GNOME Videos uses gstreamer, but Celluloid uses mpv-libs (which in turn uses ffmpeg). I’m not familiar with any of the other players. Can you reproduce the choppy playback if you start your GNOME session on X11 instead of Wayland? Can you verify that playback is choppy when playing videos encoded with different codecs (e.g. VP9, AV1, H.264, H.265)? Can you post terminal output of mpv playing these videos?

I tried it with Gnome X11 and it was pretty heave screen tearing when playing videos, which is why I prefer Wayland :grin:At first I thought it was 1080p x265 which was too heavy but I have played x264 as well as 720p and they are all choppy.

Maybe it really is the hardware… I was thinking of reinstalling macOS on it to see how the videos look there. But I’ll run the terminal tests you asked for first

[hackan@Mac-mini ~]$ mpv '/home/hackan/Video/The.Orville.S03E01.1080p.HEVC.x265-MeGusta[eztv.re].mkv' 
 (+) Video --vid=1 (*) (hevc 1920x1080 23.976fps)
 (+) Audio --aid=1 --alang=eng (*) (eac3 6ch 48000Hz)
 (+) Subs  --sid=1 --slang=eng (*) 'English [SDH]' (ass)
[vo/gpu/wayland] GNOME's wayland compositor lacks support for the idle inhibit protocol. This means the screen can blank during playback.
AO: [pulse] 48000Hz 5.1(side) 6ch float
VO: [gpu] 1920x1080 yuv420p10
(Paused) AV: 00:03:19 / 01:09:57 (5%) A-V:  0.000

Exiting... (Quit)

I am not sure if it is possible to get a more verbose/extensive terminal output…
But to make it more clear, the choppieness happens when there are like big redraws in the scene. If it is like a closeup of two people talking for example then the video is smooth. And it doesn’t seem to matter if I have the video in fullscreen or if I make it into like a half-sized window.

It looks like mpv is not using hardware accelerated decoding. That might explain the choppy playback.
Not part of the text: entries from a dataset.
Lemma read_body_at n m s rest :
  writable n → sl_buf s = body_ref n ++ rest → sl_len s = zlen (body_ref n) →
  readNeedleDataVersion2 s m = (restore_body n m, Ok None).
Proof.
  intros Hw Hs Hl. unfold readNeedleDataVersion2, restore_body, body_ref in *.
  pose proof (zlen_data n Hw) as Hd. pose proof (zlen_nonneg (meta_ref n)).
  destruct (Data n) as [|x d] eqn:HD.
  { rewrite decide_False by (rewrite Hl; done).
    erewrite lift_ok.
    2: { unfold reslice_from. apply reslice_ok; [by rewrite Hl|]. unfold sl_cap. rewrite Hl. zl. }
    erewrite se_bind_ok; cycle 1; [apply nondata_empty; cbn; by rewrite Hl|reflexivity]. }
  rewrite <- HD in *. rewrite !zlen_app, zlen_be_split in Hl. rewrite <- !app_assoc in Hs.
  rewrite decide_True by lia. set (l := zlen (Data n)) in *.
  assert (cut s 0 4 m = (m, Ok (be_split 4 l))) as E by (by eapply (cut_at s [])).
  rewrite (se_bind_ok _ _ _ _ _ E). erewrite lift_ok by (apply load32; widths; lia).
  erewrite se_bind_ok by reflexivity. rewrite decide_False by lia.
  assert (cut s 4 (4 + l) (set_DataSize l m) = (set_DataSize l m, Ok (Data n))) as E2
    by (by apply (cut_at s (be_split 4 l) (meta_ref n ++ rest))).
  rewrite (se_bind_ok _ _ _ _ _ E2). erewrite se_bind_ok by reflexivity. cbv zeta.
  erewrite lift_ok.
  2: { unfold reslice_from. apply reslice_ok; [lia|]. unfold sl_cap. rewrite Hs. zl. }
  erewrite se_bind_ok; cycle 1; [apply (read_meta_at n _ _ rest); [done| |cbn [sl_len]; lia]|reflexivity].
  cbn [sl_buf]. rewrite Hs, app_assoc.
  replace (Z.to_nat (4 + l)) with (length (be_split 4 l ++ Data n)); [apply drop_app_length|].
  subst l. unfold zlen. rewrite length_app, length_be_split. lia.
Qed.

(** ** The tail *)

Definition restore_tail (version : Z) (n m : t) : t :=
  let m := set_Checksum (Checksum n) m in
  if decide (version = Version3) then set_AppendAtNs (AppendAtNs n) m else m.

(** The fields that are not part of the body are in range of their types. *)
Record ranged (n : t) : Prop := {
  r_cookie : in_u 32 (Cookie n); r_id : in_u 64 (Id n);
  r_checksum : in_u 32 (Checksum n); r_append : in_u 64 (AppendAtNs n) }.

Definition tail_ref (version : Z) (n : t) : bytes :=
  be_split 4 (Checksum n)
  ++ (if decide (version = Version3) then be_split 8 (AppendAtNs n) else []).

Lemma zlen_tail version n :
  zlen (tail_ref version n) = if decide (version = Version3) then 12 else 4.
Proof. unfold tail_ref. case_decide; zl. Qed.

Lemma read_tail_at version n m s rest :
  ranged n → sl_buf s = tail_ref version n ++ rest →
  (Data m ≠ [] → Checksum n = NewCRC (Data m)) →
  readNeedleTail s version m = (restore_tail version n m, Ok tt).
Proof.
  intros [_ _ Hc Ha] Hs Hcrc. unfold readNeedleTail, tail_ref, restore_tail in *.
  erewrite se_bind_ok by reflexivity. rewrite <- app_assoc in Hs.
  assert (cut s 0 NeedleChecksumSize m = (m, Ok (be_split 4 (Checksum n)))) as E
    by (by eapply (cut_at s [])).
  rewrite (se_bind_ok _ _ _ _ _ E). erewrite lift_ok by (by apply load32).
  erewrite se_bind_ok.
  2: { instantiate (1 := tt). instantiate (1 := set_Checksum (Checksum n) m).
       destruct (Data m) eqn:HD; [done|]. rewrite <- HD in *.
       rewrite decide_True by (rewrite HD; zl).
       assert (Checksum n = NewCRC (Data m)) as -> by (apply Hcrc; by rewrite HD).
       by rewrite decide_False by (intros N; by apply N). }
  destruct (decide (version = Version3)); [|done].
  assert (∀ m, cut s NeedleChecksumSize (NeedleChecksumSize + TimestampSize) m
            = (m, Ok (be_split 8 (AppendAtNs n)))) as E2
    by (intros; by apply (cut_at s (be_split 4 (Checksum n)) rest)).
  rewrite (se_bind_ok _ _ _ _ _ (E2 _)). by erewrite lift_ok by (by apply load64).
Qed.

Lemma read_tail_corrupt version n m s rest :
  ranged n → sl_buf s = tail_ref version n ++ rest →
  Data m ≠ [] → Checksum n ≠ NewCRC (Data m) →
  readNeedleTail s version m = (m, Fail (Errorf "invalid CRC for needle")).
Proof.
  intros [_ _ Hc Ha] Hs HD Hcrc. unfold readNeedleTail, tail_ref in *.
  erewrite se_bind_ok by reflexivity. rewrite <- app_assoc in Hs.
  assert (cut s 0 NeedleChecksumSize m = (m, Ok (be_split 4 (Checksum n)))) as E
    by (by eapply (cut_at s [])).
  rewrite (se_bind_ok _ _ _ _ _ E). erewrite lift_ok by (by apply load32).
  apply se_bind_fail. rewrite decide_True by (destruct (Data m); [done|zl]).
  by rewrite decide_True.
Qed.
Lemma bytes_lt_irrefl a : ¬ bytes_lt a a.
Proof. induction a as [|x a IH]; cbn; [tauto|]. intros [?|[_ ?]]; [lia|done]. Qed.
Lemma bytes_lt_trans a b c : bytes_lt a b → bytes_lt b c → bytes_lt a c.
Proof.
  revert b c. induction a as [|x a IH]; intros [|y b] [|z c]; cbn; try tauto.
  intros [?|[-> ?]] [?|[-> ?]]; [left; lia|by left|by left|]. right. split; [done|]. by eapply IH.
Qed.
Lemma bytes_lt_total a b : a ≠ b → ¬ bytes_lt a b → bytes_lt b a.
Proof.
  revert b. induction a as [|x a IH]; intros [|y b] Hne Hlt; cbn in *; [done|tauto|tauto|].
  destruct (decide (x = y)) as [->|]; [|left; lia]. right. split; [done|]. apply IH; [congruence|tauto].
Qed.

Record t := Db { pairs : list (bytes * bytes); pairs_sorted : StronglySorted bytes_lt pairs.*1 }.

Fixpoint lookup_pair (l : list (bytes * bytes)) (k : bytes) : option bytes :=
  match l with
  | [] => None
  | (k', v) :: l => if decide (k = k') then Some v else lookup_pair l k
  end.
Fixpoint put_pair (l : list (bytes * bytes)) (k v : bytes) : list (bytes * bytes) :=
  match l with
  | [] => [(k, v)]
  | (k', v') :: l =>
      if decide (k = k') then (k, v) :: l
      else if decide (bytes_lt k k') then (k, v) :: (k', v') :: l else (k', v') :: put_pair l k v
  end.
Definition remove_pair (l : list (bytes * bytes)) (k : bytes) : list (bytes * bytes) :=
  filter (λ kv, kv.1 ≠ k) l.

Lemma put_elem l k v x : x ∈ (put_pair l k v).*1 → x = k ∨ x ∈ l.*1.
Proof.
  induction l as [|[k' v'] l IH]; cbn; [rewrite list_elem_of_singleton; auto|].
  repeat case_decide; cbn; rewrite !elem_of_cons; tauto.
Qed.

Lemma sorted_cons_elem l k : StronglySorted bytes_lt l → (∀ x, x ∈ l → bytes_lt k x) → StronglySorted bytes_lt (k :: l).
Proof. intros. constructor; [done|]. by apply Forall_forall. Qed.

Lemma put_sorted l k v : StronglySorted bytes_lt l.*1 → StronglySorted bytes_lt (put_pair l k v).*1.
Proof.
  induction l as [|[k' v'] l IH]; cbn; intros Hs; [repeat constructor|].
  apply StronglySorted_inv in Hs as [Hs Hall]. rewrite Forall_forall in Hall.
  repeat case_decide; cbn.
  - subst. by apply sorted_cons_elem.
  - apply sorted_cons_elem; [by apply sorted_cons_elem|]. intros x Hx.
    apply elem_of_cons in Hx as [->|Hx]; [done|]. eapply bytes_lt_trans; eauto.
  - apply sorted_cons_elem; [by apply IH|]. intros x Hx. apply put_elem in Hx as [->|Hx]; [|by apply Hall].
    by apply bytes_lt_total.
Qed.

Lemma remove_sorted l k : StronglySorted bytes_lt l.*1 → StronglySorted bytes_lt (remove_pair l k).*1.
Proof.
  unfold remove_pair. induction l as [|[k' v'] l IH]; intros Hs; [done|]. rewrite filter_cons.
  apply StronglySorted_inv in Hs as [Hs Hall]. case_decide; [|by apply IH].
  apply sorted_cons_elem; [by apply IH|]. rewrite Forall_forall in Hall. intros x Hx. apply Hall.
  apply list_elem_of_fmap in Hx as (y & -> & Hy). apply list_elem_of_filter in Hy as [_ Hy].
  by apply (list_elem_of_fmap_2 fst).
Qed.

#[global] Instance leveldb : LevelDb t := {
  db_new := Db [] (SSorted_nil _);
  db_Put d k v := (Db (put_pair (pairs d) k v) (put_sorted _ k v (pairs_sorted d)), None);
  db_Delete d k := (Db (remove_pair (pairs d) k) (remove_sorted _ k (pairs_sorted d)), None);
  db_Get d k := match lookup_pair (pairs d) k with Some v => Ok v | None => Fail NotFoundError end;
  db_iter := pairs }.

Lemma lookup_elem l k v : StronglySorted bytes_lt l.*1 → (k, v) ∈ l ↔ lookup_pair l k = Some v.
Proof.
  induction l as [|[k' v'] l IH]; cbn; intros Hs.
  { split; [|done]. intros Hx. by apply not_elem_of_nil in Hx. }
  apply StronglySorted_inv in Hs as [Hs Hall]. rewrite Forall_forall in Hall.
  rewrite elem_of_cons, IH by done. case_decide as E.
  - subst k'. split; [|intros [= ->]; by left]. intros [[= ->]|Hx]; [done|].
    apply IH in Hx; [|done]. destruct (bytes_lt_irrefl k). apply Hall. by apply (list_elem_of_fmap_2 fst) in Hx.
  - split; [|by right]. intros [[= -> ->]|]; done.
Qed.

Lemma lookup_put l k v j : lookup_pair (put_pair l k v) j = if decide (k = j) then Some v else lookup_pair l j.
Proof.
  induction l as [|[k' v'] l IH]; cbn.
  { destruct (decide (j = k)), (decide (k = j)); congruence. }
  repeat (case_decide; cbn); subst; try congruence; try done; by rewrite IH, decide_False in * by congruence.
Qed.

Lemma lookup_remove l k j : lookup_pair (remove_pair l k) j = if decide (k = j) then None else lookup_pair l j.
Proof.
  unfold remove_pair. induction l as [|[k' v'] l IH]; [by case_decide|]. rewrite filter_cons. cbn.
  repeat (case_decide; cbn); subst; try congruence; tauto.
Qed.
Well that’s interesting… I was so sure that Intel + Wayland was like working out of the box. Should I maybe remove all the drivers and just use what’s inside the kernel?

Looks like the video you are trying to play is 10bit. Does your hardware support 10bit video decode?

How do I check that?

See this table here: Intel Quick Sync Video - Wikipedia

For hardware decoding, although these instructions are for Firefox, the dependencies you solve there will empower desktop players as well: Firefox Hardware acceleration - Fedora Project Wiki

mpv doesn’t use hardware acceleration by default. You need to enable it explicitly on the command line: mpv --hwdec=vaapi or put hwdec=vaapi in $HOME/.config/mpv/mpv.conf.

vainfo command output will show supported codecs.